Employ Technology To Increase Access To Medical Training—Prez

President Nana Addo Dankwa Akufo-Addo Friday urged the University of Ghana Medical School (UGMS) to leverage available technology to increase access to medical education in the country.

He said the technology offered better ways through which medical students and all other students across the nation could be educated, and it was time to keep up with a technological change to prepare healthcare workers to deliver the digital future.

"Virtual reality in addition to other digital transformation products provides the space for the innovative ideas we need to adopt in the training of our medical students.

"It is time to deliberate on how best we can use technology to reach out to students across the country so that we do not have to bring all of them to Accra or the few medical schools we have in the country to impart knowledge to them,” he said when speaking at the 60th-anniversary lecture of the UGMS at Legon, near Accra.

The lecture was on the theme: “Building on 60 years of Quality Medical Education: The Role of Technology.”

The President noted that virtual reality was increasingly becoming popular in the training of medical professionals because it allowed for medical professional skills education, assessment, standardization and knowledge sharing for better health care infrastructure.

"The adoption of these technologies will require a fundamental rethink of how we deliver medical education…We need to take a second look at the curriculum of medical education in view of the digital revolution."

“I thus encourage the Ministries of Education and Health to work together to leverage on technology to increase access to the many students who hitherto, have been denied the opportunity to follow their passion of studying medicine because of insufficient facilities and faculty."

President Akufo-Addo also appealed to doctors to accept posting to the districts and regions to address the doctor-dentist population ratio challenge and to ensure universal health care for Ghanaians.

He described as unsatisfactory the current situation where the country did not have the right number of doctors, dentists and healthcare professionals with the right mix of skills and expertise in the regions, districts and deprived communities.

Thus, doctors in Ghana should follow the example of their forebears such as Doctors Charles Odamtten Easmon and Evans Anfom, among others who accepted postings to all parts of the country to offer their services to the deprived.

“They did so because they believed that the hypocritic oath they took imposed a duty on them to offer their services, especially, to the neediest…It was their work that helped build our national health system for which we are all benefitting.

"I am therefore appealing to you as passionately as I can, to accept postings to accredited regional and districts hospitals where your services are needed most," he said.
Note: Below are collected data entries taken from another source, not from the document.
Lemma decimal_digits_value fuel n acc :
  0 <= n < 10 ^ Z.of_nat fuel ->
  fold_left (fun n c => 10 * n + (c - 0x30)) (decimal_digits fuel n acc) 0 = fold_left (fun n c => 10 * n + (c - 0x30)) acc n.
Proof using.
  revert n acc. induction fuel as [|fuel IH]; intros n acc Hn.
  { cbn in Hn. replace n with 0 by lia. done. }
  cbn [decimal_digits]. pose proof (Z.div_mod n 10 ltac:(lia)). pose proof (Z.mod_pos_bound n 10 ltac:(lia)).
  destruct (Z.ltb_spec n 10).
  - cbn [fold_left]. f_equal. rewrite Z.mod_small by lia. lia.
  - rewrite IH.
    + cbn [fold_left]. f_equal. lia.
    + split; [apply Z.div_pos; lia|]. apply Z.div_lt_upper_bound; [lia|].
      replace (Z.of_nat (S fuel)) with (Z.of_nat fuel + 1) in Hn by lia. rewrite Z.pow_add_r in Hn by lia. lia.
Qed.

Lemma decimal_inj n m : 0 <= n < 10 ^ 20 -> 0 <= m < 10 ^ 20 -> decimal n = decimal m -> n = m.
Proof using.
  intros Hn Hm Heq. unfold decimal in Heq. apply (f_equal (fun l => fold_left (fun n c => 10 * n + (c - 0x30)) l 0)) in Heq.
  by rewrite !decimal_digits_value in Heq by done.
Qed.

Lemma decimal_digits_no_dash fuel n acc : 0x2d ∉ acc -> 0 <= n -> 0x2d ∉ decimal_digits fuel n acc.
Proof using.
  revert n acc. induction fuel as [|fuel IH]; intros n acc Hacc Hn; [done|]. cbn [decimal_digits].
  pose proof (Z.mod_pos_bound n 10 ltac:(lia)).
  assert (0x2d ∉ (0x30 + n mod 10) :: acc) as Hacc' by (apply not_elem_of_cons; split; [lia|done]).
  destruct (_ <? _); [done|]. apply IH; [done|]. apply Z.div_pos; lia.
Qed.

Lemma decimal_no_dash n : 0 <= n -> 0x2d ∉ decimal n.
Proof using. apply decimal_digits_no_dash, not_elem_of_nil. Qed.

Lemma duplicate_key_inj b b' k k' :
  no_marker b -> no_marker b' -> 0 <= k < 10 ^ 20 -> 0 <= k' < 10 ^ 20 ->
  duplicate_key b k = duplicate_key b' k' -> b = b' /\ k = k'.
Proof using.
  intros Hb Hb' Hk Hk'. unfold duplicate_key.
  destruct (Z.eqb_spec k 0) as [->|Hk0], (Z.eqb_spec k' 0) as [->|Hk0']; intros Heq; [done|by destruct (Hb b' (decimal k'))|by destruct (Hb' b (decimal k))|].
  change (str ":duplicate-") with (str ":duplicate" ++ [0x2d]) in Heq. rewrite <- !app_assoc in Heq. cbn [app] in Heq.
  rewrite !(app_assoc _ (str ":duplicate")) in Heq. apply (f_equal (@rev Z)) in Heq. rewrite !rev_app_distr in Heq. cbn [rev] in Heq.
  rewrite <- !app_assoc in Heq. cbn [app] in Heq. apply (f_equal (split_once 0x2d)) in Heq.
  assert (forall n, 0 <= n -> 0x2d ∉ rev (decimal n)) as Hnd.
  { intros n Hn Hin. apply (decimal_no_dash n Hn). apply list_elem_of_In, in_rev, list_elem_of_In. done. }
  rewrite !split_once_found in Heq by (apply Hnd; lia). injection Heq as Hd Hx.
  apply (f_equal (@rev Z)) in Hd, Hx. rewrite !rev_involutive in Hd, Hx. split; [done|]. by apply decimal_inj.
Qed.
Dr Anarfi Asamoa-Baah, the Coordinator of the National COVID-19 Taskforce, who delivered the anniversary lecture emphasised that medical training is needed to keep up with technology.

He said while it was hard to predict the future, technology, however, would have a significant impact on improving efficiency and precision in healthcare, and urged the UGMS to “reboot and revitalize” medical training by adopting technology that would enhance the training of doctors.